*MATERIAL FOR THE TASK*
....

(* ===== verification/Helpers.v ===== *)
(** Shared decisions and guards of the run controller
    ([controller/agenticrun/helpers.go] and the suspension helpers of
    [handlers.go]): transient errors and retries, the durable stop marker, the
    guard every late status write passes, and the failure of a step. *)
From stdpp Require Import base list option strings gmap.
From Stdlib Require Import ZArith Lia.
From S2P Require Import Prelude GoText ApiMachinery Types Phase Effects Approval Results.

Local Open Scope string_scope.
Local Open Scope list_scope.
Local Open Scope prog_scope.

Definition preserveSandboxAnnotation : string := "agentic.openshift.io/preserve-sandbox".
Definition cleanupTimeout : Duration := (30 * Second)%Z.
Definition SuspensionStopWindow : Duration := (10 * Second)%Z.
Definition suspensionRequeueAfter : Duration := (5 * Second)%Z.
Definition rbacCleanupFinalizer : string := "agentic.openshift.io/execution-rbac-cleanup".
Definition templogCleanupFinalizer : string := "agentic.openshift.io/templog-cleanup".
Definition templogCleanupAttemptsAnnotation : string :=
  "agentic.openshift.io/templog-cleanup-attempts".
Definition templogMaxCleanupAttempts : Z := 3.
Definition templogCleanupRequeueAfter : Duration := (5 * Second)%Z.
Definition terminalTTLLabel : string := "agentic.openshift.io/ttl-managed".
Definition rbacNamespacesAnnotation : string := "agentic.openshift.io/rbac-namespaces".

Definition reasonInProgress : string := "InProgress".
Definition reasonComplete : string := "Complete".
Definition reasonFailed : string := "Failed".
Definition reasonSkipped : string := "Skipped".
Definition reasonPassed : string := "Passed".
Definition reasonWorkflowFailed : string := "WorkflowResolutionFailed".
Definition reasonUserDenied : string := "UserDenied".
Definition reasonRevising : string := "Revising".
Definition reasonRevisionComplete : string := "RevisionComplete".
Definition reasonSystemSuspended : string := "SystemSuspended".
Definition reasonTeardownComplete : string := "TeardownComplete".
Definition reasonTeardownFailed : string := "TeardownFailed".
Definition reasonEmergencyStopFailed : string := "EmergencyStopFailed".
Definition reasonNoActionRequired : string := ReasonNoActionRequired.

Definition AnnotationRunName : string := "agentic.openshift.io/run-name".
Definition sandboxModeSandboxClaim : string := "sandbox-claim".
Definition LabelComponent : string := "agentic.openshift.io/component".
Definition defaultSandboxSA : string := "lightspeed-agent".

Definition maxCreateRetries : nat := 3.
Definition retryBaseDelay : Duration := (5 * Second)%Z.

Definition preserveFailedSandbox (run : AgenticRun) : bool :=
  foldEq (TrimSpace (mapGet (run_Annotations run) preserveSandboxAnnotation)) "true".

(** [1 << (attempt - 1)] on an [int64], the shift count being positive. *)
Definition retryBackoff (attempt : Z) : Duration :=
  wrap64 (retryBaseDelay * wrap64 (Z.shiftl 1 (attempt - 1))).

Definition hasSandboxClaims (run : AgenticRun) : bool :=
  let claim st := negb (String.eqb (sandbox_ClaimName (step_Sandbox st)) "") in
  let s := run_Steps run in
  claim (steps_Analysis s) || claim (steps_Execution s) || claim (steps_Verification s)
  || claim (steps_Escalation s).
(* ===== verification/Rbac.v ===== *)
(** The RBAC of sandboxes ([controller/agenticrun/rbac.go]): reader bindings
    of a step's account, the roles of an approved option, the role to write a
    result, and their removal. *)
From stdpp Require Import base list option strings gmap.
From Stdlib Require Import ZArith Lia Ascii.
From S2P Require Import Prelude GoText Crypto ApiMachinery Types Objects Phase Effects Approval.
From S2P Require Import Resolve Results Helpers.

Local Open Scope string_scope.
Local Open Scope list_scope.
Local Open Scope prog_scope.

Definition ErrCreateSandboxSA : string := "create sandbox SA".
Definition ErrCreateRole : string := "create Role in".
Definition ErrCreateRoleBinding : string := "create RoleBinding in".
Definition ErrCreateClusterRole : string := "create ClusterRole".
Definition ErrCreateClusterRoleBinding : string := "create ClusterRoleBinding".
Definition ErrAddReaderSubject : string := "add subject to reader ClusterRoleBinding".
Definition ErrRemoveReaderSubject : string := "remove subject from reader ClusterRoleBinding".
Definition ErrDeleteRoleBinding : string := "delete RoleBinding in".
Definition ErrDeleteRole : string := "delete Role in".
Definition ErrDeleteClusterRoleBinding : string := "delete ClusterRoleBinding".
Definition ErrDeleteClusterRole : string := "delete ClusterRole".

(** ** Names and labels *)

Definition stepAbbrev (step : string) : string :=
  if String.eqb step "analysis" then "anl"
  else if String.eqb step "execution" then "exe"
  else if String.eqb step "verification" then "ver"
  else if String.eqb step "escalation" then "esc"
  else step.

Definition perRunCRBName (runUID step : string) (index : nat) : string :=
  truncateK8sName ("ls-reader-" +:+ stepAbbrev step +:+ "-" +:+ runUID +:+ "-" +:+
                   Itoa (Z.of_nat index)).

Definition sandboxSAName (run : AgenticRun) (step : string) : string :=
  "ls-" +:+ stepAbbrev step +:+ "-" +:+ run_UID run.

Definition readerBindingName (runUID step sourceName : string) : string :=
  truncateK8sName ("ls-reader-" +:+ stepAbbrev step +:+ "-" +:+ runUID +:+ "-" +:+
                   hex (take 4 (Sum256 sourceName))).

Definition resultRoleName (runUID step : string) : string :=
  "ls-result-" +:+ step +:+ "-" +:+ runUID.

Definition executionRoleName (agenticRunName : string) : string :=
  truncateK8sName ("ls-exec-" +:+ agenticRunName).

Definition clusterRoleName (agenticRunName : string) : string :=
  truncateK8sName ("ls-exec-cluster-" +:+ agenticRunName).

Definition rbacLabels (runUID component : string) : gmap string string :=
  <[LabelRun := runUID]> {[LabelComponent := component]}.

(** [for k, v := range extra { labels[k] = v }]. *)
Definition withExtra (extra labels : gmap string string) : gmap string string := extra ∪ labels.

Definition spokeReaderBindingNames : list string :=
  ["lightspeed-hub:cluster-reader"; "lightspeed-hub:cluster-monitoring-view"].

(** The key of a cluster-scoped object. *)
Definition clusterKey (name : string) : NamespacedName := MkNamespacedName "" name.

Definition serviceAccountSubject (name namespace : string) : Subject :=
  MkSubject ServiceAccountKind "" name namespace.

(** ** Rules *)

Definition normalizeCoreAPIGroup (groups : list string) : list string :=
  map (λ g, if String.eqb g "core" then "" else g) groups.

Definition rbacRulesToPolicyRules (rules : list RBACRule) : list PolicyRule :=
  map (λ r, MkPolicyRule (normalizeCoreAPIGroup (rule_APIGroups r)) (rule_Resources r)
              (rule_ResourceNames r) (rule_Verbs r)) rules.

....

*DESCRIPTION OF THE TASK*
Scan the listing above for the word "ApiMachinery" and show each line where it is found.

*REPLY TO THE TASK*
From S2P Require Import Prelude GoText ApiMachinery Types Phase Effects Approval Results.
From S2P Require Import Prelude GoText Crypto ApiMachinery Types Objects Phase Effects Approval.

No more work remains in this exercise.